A brony that is into Steampunk

Comments ( 76 )

It has a good basis, although the chapters are a bit too short. As it is, a quick look through for some grammar mistakes and this is good.

Can u pls make the new chapter as soon as possible ? I like this story of yours anyway:twilightsmile:

5669107 Well I did put a warning up that if this wasn't you sort of thing not to read it.

“Oh I’m sure she’ll resist at first but I’m sure that over time she’ll grow to except it.” Cadence said smirking.

Did you mean accept?

Confused as to what was going on Twilight tried to speak but found that she couldn't open her mouth do to the pacifier so she just started crying.

Shouldn't this be due?

"Aww, did you have an accident while you slept? "Don't worry, mommy's here to help you."

Since this dialogue is together, do you need the quotation mark there?

"You will be compelled to suck on it untill someone other then yourself pulls it out."

Until has one l.
Also in areas where you have someone talking followed by he/she said or whoever is talking like,

"Don't worry, it's just a small compulsion spell." Celestia said sensing Twilights worrying.

shouldn't this be one sentence with a comma instead of a period rather than two?

I also thought that, based on the ‘Want it need it' incident and your past record of over reacting to curtain situations, you could use a break from your studies and have some time to just unwind and relax without any responsibilities or worries.

Do you mean certain?

Okay, obvious spelling errors aside, you need to consider the depth of the characters you are describing and how they would actually react to various situations.

"Seeing the only way to find out what it could do, she uncorked it and shrugged as she prepared to take a drink."

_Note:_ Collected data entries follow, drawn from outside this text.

(* ===== verification/StaticModelNames.v ===== *)
(** * The header of the static data model

    [core/iec61850/model/static_model.h], the interface through which the rest
    of the program names the objects of [StaticModelData]: the declarations of
    the C objects with their types, and one macro per node that stands for its
    address.  The lists follow the lines of the header. *)

From Stdlib Require Import String.
From stdpp Require Import base list strings.
From S2P Require Import Prelude IedModel StaticModelData.
#[local] Open Scope string_scope.
#[local] Open Scope gw_scope.

(** ** Declarations: [extern T x;] is [(T, x)] *)

Definition externs1 : list (object_type * addr) := [
  (T_IedModel, iedModel);
  (T_LogicalDevice, iedModel_GenericIO);
  (T_LogicalNode, iedModel_GenericIO_LLN0);
  (T_DataObject, iedModel_GenericIO_LLN0_Beh);
  (T_DataAttribute, iedModel_GenericIO_LLN0_Beh_stVal);
  (T_DataAttribute, iedModel_GenericIO_LLN0_Beh_q);
  (T_DataAttribute, iedModel_GenericIO_LLN0_Beh_t);
  (T_DataObject, iedModel_GenericIO_LLN0_Mod);
  (T_DataAttribute, iedModel_GenericIO_LLN0_Mod_stVal);
  (T_DataAttribute, iedModel_GenericIO_LLN0_Mod_q);
  (T_DataAttribute, iedModel_GenericIO_LLN0_Mod_t);
  (T_DataAttribute, iedModel_GenericIO_LLN0_Mod_ctlModel);
  (T_DataObject, iedModel_GenericIO_LLN0_Health);
  (T_DataAttribute, iedModel_GenericIO_LLN0_Health_stVal);
  (T_DataAttribute, iedModel_GenericIO_LLN0_Health_q);
  (T_DataAttribute, iedModel_GenericIO_LLN0_Health_t);
  (T_DataObject, iedModel_GenericIO_LLN0_NamPlt);
  (T_DataAttribute, iedModel_GenericIO_LLN0_NamPlt_vendor);
  (T_DataAttribute, iedModel_GenericIO_LLN0_NamPlt_swRev);
  (T_DataAttribute, iedModel_GenericIO_LLN0_NamPlt_d);
  (T_DataAttribute, iedModel_GenericIO_LLN0_NamPlt_configRev);
  (T_DataAttribute, iedModel_GenericIO_LLN0_NamPlt_ldNs);
  (T_LogicalNode, iedModel_GenericIO_LPHD1);
  (T_DataObject, iedModel_GenericIO_LPHD1_PhyNam);
  (T_DataAttribute, iedModel_GenericIO_LPHD1_PhyNam_vendor);
  (T_DataObject, iedModel_GenericIO_LPHD1_PhyHealth);
  (T_DataAttribute, iedModel_GenericIO_LPHD1_PhyHealth_stVal);
  (T_DataAttribute, iedModel_GenericIO_LPHD1_PhyHealth_q);
  (T_DataAttribute, iedModel_GenericIO_LPHD1_PhyHealth_t);
  (T_DataObject, iedModel_GenericIO_LPHD1_Proxy);
  (T_DataAttribute, iedModel_GenericIO_LPHD1_Proxy_stVal);
  (T_DataAttribute, iedModel_GenericIO_LPHD1_Proxy_q);
  (T_DataAttribute, iedModel_GenericIO_LPHD1_Proxy_t);
  (T_LogicalNode, iedModel_GenericIO_GGIO1);
  (T_DataObject, iedModel_GenericIO_GGIO1_Beh);
  (T_DataAttribute, iedModel_GenericIO_GGIO1_Beh_stVal);
  (T_DataAttribute, iedModel_GenericIO_GGIO1_Beh_q);
  (T_DataAttribute, iedModel_GenericIO_GGIO1_Beh_t);
  (T_DataObject, iedModel_GenericIO_GGIO1_Mod);
  (T_DataAttribute, iedModel_GenericIO_GGIO1_Mod_stVal);
  (T_DataAttribute, iedModel_GenericIO_GGIO1_Mod_q);
  (T_DataAttribute, iedModel_GenericIO_GGIO1_Mod_t);
  (T_DataAttribute, iedModel_GenericIO_GGIO1_Mod_ctlModel);
  (T_DataObject, iedModel_GenericIO_GGIO1_Health);
  (T_DataAttribute, iedModel_GenericIO_GGIO1_Health_stVal);
  (T_DataAttribute, iedModel_GenericIO_GGIO1_Health_q);
  (T_DataAttribute, iedModel_GenericIO_GGIO1_Health_t);
  (T_DataObject, iedModel_GenericIO_GGIO1_NamPlt);
  (T_DataAttribute, iedModel_GenericIO_GGIO1_NamPlt_vendor);
  (T_DataAttribute, iedModel_GenericIO_GGIO1_NamPlt_swRev);
  (T_DataAttribute, iedModel_GenericIO_GGIO1_NamPlt_d);
  (T_DataObject, iedModel_GenericIO_GGIO1_AnIn1);
  (T_DataAttribute, iedModel_GenericIO_GGIO1_AnIn1_mag);
  (T_DataAttribute, iedModel_GenericIO_GGIO1_AnIn1_mag_f);
  (T_DataAttribute, iedModel_GenericIO_GGIO1_AnIn1_q);
  (T_DataAttribute, iedModel_GenericIO_GGIO1_AnIn1_t);
  (T_DataObject, iedModel_GenericIO_GGIO1_AnIn2);
  (T_DataAttribute, iedModel_GenericIO_GGIO1_AnIn2_mag);
  (T_DataAttribute, iedModel_GenericIO_GGIO1_AnIn2_mag_f);
  (T_DataAttribute, iedModel_GenericIO_GGIO1_AnIn2_q);
  (T_DataAttribute, iedModel_GenericIO_GGIO1_AnIn2_t);
  (T_DataObject, iedModel_GenericIO_GGIO1_AnIn3);
  (T_DataAttribute, iedModel_GenericIO_GGIO1_AnIn3_mag);
  (T_DataAttribute, iedModel_GenericIO_GGIO1_AnIn3_mag_f);
  (T_DataAttribute, iedModel_GenericIO_GGIO1_AnIn3_q);
  (T_DataAttribute, iedModel_GenericIO_GGIO1_AnIn3_t);
  (T_DataObject, iedModel_GenericIO_GGIO1_AnIn4);
  (T_DataAttribute, iedModel_GenericIO_GGIO1_AnIn4_mag);
  (T_DataAttribute, iedModel_GenericIO_GGIO1_AnIn4_mag_f);
  (T_DataAttribute, iedModel_GenericIO_GGIO1_AnIn4_q);
  (T_DataAttribute, iedModel_GenericIO_GGIO1_AnIn4_t);
  (T_DataObject, iedModel_GenericIO_GGIO1_SPCSO1);
  (T_DataAttribute, iedModel_GenericIO_GGIO1_SPCSO1_stVal);
  (T_DataAttribute, iedModel_GenericIO_GGIO1_SPCSO1_q);
  (T_DataAttribute, iedModel_GenericIO_GGIO1_SPCSO1_Oper);
  (T_DataAttribute, iedModel_GenericIO_GGIO1_SPCSO1_Oper_ctlVal);
  (T_DataAttribute, iedModel_GenericIO_GGIO1_SPCSO1_Oper_origin);
  (T_DataAttribute, iedModel_GenericIO_GGIO1_SPCSO1_Oper_origin_orCat);
  (T_DataAttribute, iedModel_GenericIO_GGIO1_SPCSO1_Oper_origin_orIdent);
  (T_DataAttribute, iedModel_GenericIO_GGIO1_SPCSO1_Oper_ctlNum);
  (T_DataAttribute, iedModel_GenericIO_GGIO1_SPCSO1_Oper_T);
  (T_DataAttribute, iedModel_GenericIO_GGIO1_SPCSO1_Oper_Test);
  (T_DataAttribute, iedModel_GenericIO_GGIO1_SPCSO1_Oper_Check);
  (T_DataAttribute, iedModel_GenericIO_GGIO1_SPCSO1_ctlModel);
  (T_DataAttribute, iedModel_GenericIO_GGIO1_SPCSO1_t);
  (T_DataObject, iedModel_GenericIO_GGIO1_SPCSO2);
  (T_DataAttribute, iedModel_GenericIO_GGIO1_SPCSO2_stVal);
  (T_DataAttribute, iedModel_GenericIO_GGIO1_SPCSO2_q);
  (T_DataAttribute, iedModel_GenericIO_GGIO1_SPCSO2_SBO);
  (T_DataAttribute, iedModel_GenericIO_GGIO1_SPCSO2_Oper);
  (T_DataAttribute, iedModel_GenericIO_GGIO1_SPCSO2_Oper_ctlVal);
  (T_DataAttribute, iedModel_GenericIO_GGIO1_SPCSO2_Oper_origin);
  (T_DataAttribute, iedModel_GenericIO_GGIO1_SPCSO2_Oper_origin_orCat);
  (T_DataAttribute, iedModel_GenericIO_GGIO1_SPCSO2_Oper_origin_orIdent);
  (T_DataAttribute, iedModel_GenericIO_GGIO1_SPCSO2_Oper_ctlNum);
  (T_DataAttribute, iedModel_GenericIO_GGIO1_SPCSO2_Oper_T);
  (T_DataAttribute, iedModel_GenericIO_GGIO1_SPCSO2_Oper_Test);
  (T_DataAttribute, iedModel_GenericIO_GGIO1_SPCSO2_Oper_Check);
  (T_DataAttribute, iedModel_GenericIO_GGIO1_SPCSO2_Cancel);
  (T_DataAttribute, iedModel_GenericIO_GGIO1_SPCSO2_Cancel_ctlVal);
  (T_DataAttribute, iedModel_GenericIO_GGIO1_SPCSO2_Cancel_origin);
  (T_DataAttribute, iedModel_GenericIO_GGIO1_SPCSO2_Cancel_origin_orCat);
  (T_DataAttribute, iedModel_GenericIO_GGIO1_SPCSO2_Cancel_origin_orIdent);
  (T_DataAttribute, iedModel_GenericIO_GGIO1_SPCSO2_Cancel_ctlNum);
  (T_DataAttribute, iedModel_GenericIO_GGIO1_SPCSO2_Cancel_T);
  (T_DataAttribute, iedModel_GenericIO_GGIO1_SPCSO2_Cancel_Test);
  (T_DataAttribute, iedModel_GenericIO_GGIO1_SPCSO2_ctlModel);
  (T_DataAttribute, iedModel_GenericIO_GGIO1_SPCSO2_t);
  (T_DataObject, iedModel_GenericIO_GGIO1_SPCSO3);
  (T_DataAttribute, iedModel_GenericIO_GGIO1_SPCSO3_stVal);
  (T_DataAttribute, iedModel_GenericIO_GGIO1_SPCSO3_q);
  (T_DataAttribute, iedModel_GenericIO_GGIO1_SPCSO3_Oper);
  (T_DataAttribute, iedModel_GenericIO_GGIO1_SPCSO3_Oper_ctlVal);
  (T_DataAttribute, iedModel_GenericIO_GGIO1_SPCSO3_Oper_origin);
  (T_DataAttribute, iedModel_GenericIO_GGIO1_SPCSO3_Oper_origin_orCat);
  (T_DataAttribute, iedModel_GenericIO_GGIO1_SPCSO3_Oper_origin_orIdent);
  (T_DataAttribute, iedModel_GenericIO_GGIO1_SPCSO3_Oper_ctlNum);
  (T_DataAttribute, iedModel_GenericIO_GGIO1_SPCSO3_Oper_T);
  (T_DataAttribute, iedModel_GenericIO_GGIO1_SPCSO3_Oper_Test);
  (T_DataAttribute, iedModel_GenericIO_GGIO1_SPCSO3_Oper_Check);
  (T_DataAttribute, iedModel_GenericIO_GGIO1_SPCSO3_ctlModel);
  (T_DataAttribute, iedModel_GenericIO_GGIO1_SPCSO3_t);
  (T_DataObject, iedModel_GenericIO_GGIO1_DPCSO1);
  (T_DataAttribute, iedModel_GenericIO_GGIO1_DPCSO1_stVal);
  (T_DataAttribute, iedModel_GenericIO_GGIO1_DPCSO1_q);
  (T_DataAttribute, iedModel_GenericIO_GGIO1_DPCSO1_Oper);
  (T_DataAttribute, iedModel_GenericIO_GGIO1_DPCSO1_Oper_ctlVal);
  (T_DataAttribute, iedModel_GenericIO_GGIO1_DPCSO1_Oper_origin);
  (T_DataAttribute, iedModel_GenericIO_GGIO1_DPCSO1_Oper_origin_orCat);
  (T_DataAttribute, iedModel_GenericIO_GGIO1_DPCSO1_Oper_origin_orIdent);
  (T_DataAttribute, iedModel_GenericIO_GGIO1_DPCSO1_Oper_ctlNum);
  (T_DataAttribute, iedModel_GenericIO_GGIO1_DPCSO1_Oper_T);
  (T_DataAttribute, iedModel_GenericIO_GGIO1_DPCSO1_Oper_Test);
  (T_DataAttribute, iedModel_GenericIO_GGIO1_DPCSO1_Oper_Check);
  (T_DataAttribute, iedModel_GenericIO_GGIO1_DPCSO1_ctlModel);
  (T_DataAttribute, iedModel_GenericIO_GGIO1_DPCSO1_t);
  (T_DataObject, iedModel_GenericIO_GGIO1_Ind1);
  (T_DataAttribute, iedModel_GenericIO_GGIO1_Ind1_stVal);
  (T_DataAttribute, iedModel_GenericIO_GGIO1_Ind1_q);
  (T_DataAttribute, iedModel_GenericIO_GGIO1_Ind1_t);
  (T_DataObject, iedModel_GenericIO_GGIO1_Ind2);
  (T_DataAttribute, iedModel_GenericIO_GGIO1_Ind2_stVal);
  (T_DataAttribute, iedModel_GenericIO_GGIO1_Ind2_q);
  (T_DataAttribute, iedModel_GenericIO_GGIO1_Ind2_t);
  (T_DataObject, iedModel_GenericIO_GGIO1_Ind3);
  (T_DataAttribute, iedModel_GenericIO_GGIO1_Ind3_stVal);
  (T_DataAttribute, iedModel_GenericIO_GGIO1_Ind3_q);
  (T_DataAttribute, iedModel_GenericIO_GGIO1_Ind3_t)
].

So, in this story, Twilight is figuratively a retard? I can't picture someone even considering taking a sip from an unknown potion, let alone drinking one after reading a letter with that kind of warning sign. If the purpose was to study the potion, why would she do that? With that kind of thinking, anyone could have done the same thing. Celestia is her mentor, normally she expects Twilight's analytical mind to come up with a solution preferably through non-oral experimentation.

True, sometimes the only way of really knowing what effects it might have is to actually taste it, but that’s never a firsthand choice!

The need for this tactic is negated in the first place as well, considering it's Princess Celestia we are talking about, last I checked she's an alicorn of overwhelming if not supreme divine powers, but what do I know, maybe she's just a figurehead in your universe.

I'm coming down strong because I want you to consider these points, while it's fine to make grammatical and/or spelling mistakes every once in a while, character depth can seldom be compromised, it makes for an uninteresting story that will be skimmed through and discarded.

5677954 A part of it is explained in the next chapter. It's also supposed to be inferred that the first part of the chapter takes place a night, and twilight being twilight stayed up realy late either reading, studying or both and as you know you make all the best decisions when you do that.

5678026 That's not an enough mitigating factor for her actions. She'd make it a priority to examine it, sure. Would she lose sleep over it? Quite possibly. Would she actually, without question drink straight from the vial the first thing she does? I will leave it up to common sense to answer that one.

Also, if it's inferred that it takes place at night, why is this not described? Is this a story, or a game of "Guess what the author is thinking"?

5678200 there I changed it so it's states that it's the middle of the night. Are you happy now you overly critical ass? By the way it takes place in an alternate universe or did you miss that tag? So it's not 100% the same Twilight from the show. Also it's a Fanfiction! So sorry my take on her character doesn't fit your headcanon.

5678232 Well, no, adding that particular part to the story wasn't really one of key arguments here, just something I thought should be addressed. Also, you may call me an asshole if you'd like, but I assure you, I am providing you with a lot more constructive criticism than any other of your commenters. If that makes me a jerk, I'll be the biggest, goddamn jerk you've ever seen, as long as I get through to people.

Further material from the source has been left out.